Rachel Vorona Cote's view (author of Too Much)
Alice wanted to get some writing done, but her phone fell into the crevices of the couch. “Oh goodness!” she cried, following her phone down its cushioned hole, only to end up somewhere strange and not quite right. Alice licked her paws before she noticed that, indeed, she was pawed! Curiouser and curiouser, she said, but it came out as a purr. Impossible, perhaps, but Alice often believed as many as six impossible things a day, and all before dry food.
Dennis Norris II's view (host on Food 4 Thot, writer, and author of the chapbook Dennis Norris II from Awst Press)
They keep a beachy photo from the fateful day near their bottle of bourbon. It’s not to remember, but to forget. No, not forget—reinvent. In the story on the scratch paper, the day at the beach doesn’t end in tragedy. The sand doesn’t sink beneath their feet, opening a chasm of regret. The stacks of books don’t go unread, the bottle of Maker’s is half full. It’s just another beautiful sunny afternoon, viewed as if from above, another perfect day for bananafish. They keep writing, and slowly, their friends come back to life.
Emma Copley Eisenberg's view (author of The Third Rainbow Girl)

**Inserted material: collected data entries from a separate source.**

Lemma calls_numbered_snoc (k : Z) (l : list Z) :
  (0 <= k)%Z ->
  calls_numbered k l -> calls_numbered (k + 1) (l ++ [(k + 1)%Z]).
Proof.
  intros Hk [Hs Hf]. split.
  - apply StronglySorted_snoc; [assumption|].
    eapply Forall_impl; [|exact Hf]. cbn. intros; lia.
  - apply Forall_app. split.
    + eapply Forall_impl; [|exact Hf]. cbn. intros; lia.
    + constructor; [lia | constructor].
Qed.

Lemma calls_numbered_weaken (k k' : Z) (l : list Z) :
  (k <= k')%Z -> calls_numbered k l -> calls_numbered k' l.
Proof.
  intros Hk [Hs Hf]. split; [assumption|].
  eapply Forall_impl; [|exact Hf]. cbn. intros; lia.
Qed.

(** What one iteration does to the log of calls and to [cb_iters]: either a
    call numbered [i + 1] is logged and the front of [cb_iters] popped, or
    the log stays and [cb_iters] does not grow. *)
Lemma Solve_iteration_calls (i : Z) (st : LoopState) (e : IterationEnd) :
  Solve_iteration i st = Some e ->
  (ls_calls (state_end e) = ls_calls st
   /\ (List.length (ls_cb_iters (state_end e))
       <= List.length (ls_cb_iters st))%nat)
  \/ (exists c, ls_calls (state_end e) = ls_calls st ++ [c]
                /\ call_iteration c = (i + 1)%Z
                /\ S (List.length (ls_cb_iters (state_end e)))
                   = List.length (ls_cb_iters st)).
Proof.
  intro Hit. open_iteration Hit.
  - right. eexists. repeat split.
  - right. eexists. repeat split.
  - left. split; [reflexivity | cbn; lia].
  - left. split; [reflexivity | lia].
Qed.

(** The invariant of the log along the loop. *)
Lemma reaches_calls (s : Solver) (h : Host) (k : nat) (st : LoopState) :
  reaches s h k st ->
  calls_numbered (Z.of_nat k) (call_numbers (ls_calls st))
  /\ (List.length (ls_calls st) + List.length (ls_cb_iters st)
      <= List.length (callback_schedule (opts_ s)))%nat.
Proof.
  induction 1 as [|k st st' R IH Hlt Hb].
  - split; [split; constructor | cbn; lia].
  - pose proof (Solve_body_cases (Z.of_nat k) st) as C. rewrite Hb in C.
    destruct C as (e & Hit & -> & _).
    destruct IH as [In Il].
    destruct (Solve_iteration_calls _ _ Hit) as [[Ec El]|(c & Ec & En & El)].
    + rewrite Ec. split; [|lia].
      apply (calls_numbered_weaken (k := Z.of_nat k)); [lia | assumption].
    + rewrite Ec. split.
      * unfold call_numbers. rewrite map_app. cbn [map]. rewrite En.
        rewrite Nat2Z.inj_succ. unfold Z.succ.
        apply calls_numbered_snoc; [lia | assumption].
      * rewrite length_app. cbn [List.length]. lia.
Qed.

(** The same for the state an iteration leaves behind. *)
Lemma iteration_calls (s : Solver) (h : Host) (k : nat) (e : IterationEnd) :
  iteration s h k e ->
  calls_numbered (Z.of_nat (S k)) (call_numbers (ls_calls (state_end e)))
  /\ (List.length (ls_calls (state_end e))
      <= List.length (callback_schedule (opts_ s)))%nat.
Proof.
  intros (st & R & Hlt & Hit).
  destruct (reaches_calls R) as [In Il].
  destruct (Solve_iteration_calls _ _ Hit) as [[Ec El]|(c & Ec & En & El)].
  - rewrite Ec. split; [|lia].
    apply (calls_numbered_weaken (k := Z.of_nat k)); [lia | assumption].
  - rewrite Ec. split.
    + unfold call_numbers. rewrite map_app. cbn [map]. rewrite En.
      rewrite Nat2Z.inj_succ. unfold Z.succ.
      apply calls_numbered_snoc; [lia | assumption].
    + rewrite length_app. cbn [List.length]. lia.
Qed.
Lemma frac_part_suffix (s : str) :
  frac_part (s ++ suf) = let (d, r) := frac_part s in (d, r ++ suf).
Proof.
  destruct s as [|p [|d t]].
  - exact (frac_part_padding suf Hsuf).
  - cbn [app]. pose proof Hsuf as Hws.
    destruct suf as [|a r]; [reflexivity|].
    apply padding_cons in Hws. destruct Hws as (Ha & _).
    unfold frac_part. rewrite (ws_no_digit a Ha), andb_false_r. reflexivity.
  - cbn [app]. unfold frac_part. destruct ((p =? DOT) && is_digit d);
      [|reflexivity].
    rewrite span_digits_suffix. destruct (span_digits t). reflexivity.
Qed.

Lemma exp_part_padding (s : str) : padding s = true -> exp_part s = None.
Proof.
  destruct s as [|a r]; [reflexivity|].
  intros H. apply padding_cons in H. destruct H as (Ha & _).
  unfold exp_part.
  destruct (ws_chars a Ha) as (_ & _ & _ & _ & _ & _ & -> & ->). reflexivity.
Qed.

When the story slips away from her (as stories are wont to do), she sews it into the lining of her dolls. They come to life at night, after she has put her notes and papers away, and they act out the narrative as it should be. Then, when the morning light hits her desk just so, she can unravel the stuffed creatures, pull the skeins of plot from their tails, and finish the composition: only this time, with the benefit and texture of fictions that have already been lived.
Hilary Leichter's view (author of Temporary)
The parrots could only communicate in quotes from Jane Bowles, and only on Thursdays. Yellow Bird, as he was known, was most likely to start the roundelay, with Pink Bird chiming in as befitted a smaller and less regal bird. She admired Yellow Bird but often felt they were stuck in their ways. All they could do was repeat words they had heard before, and never in a new order. There was something beautiful about it though, wasn’t there? Something commemorative. Maybe the words became new in their tiny beaks, though they never missed a syllable. They were Two Serious Birds indeed.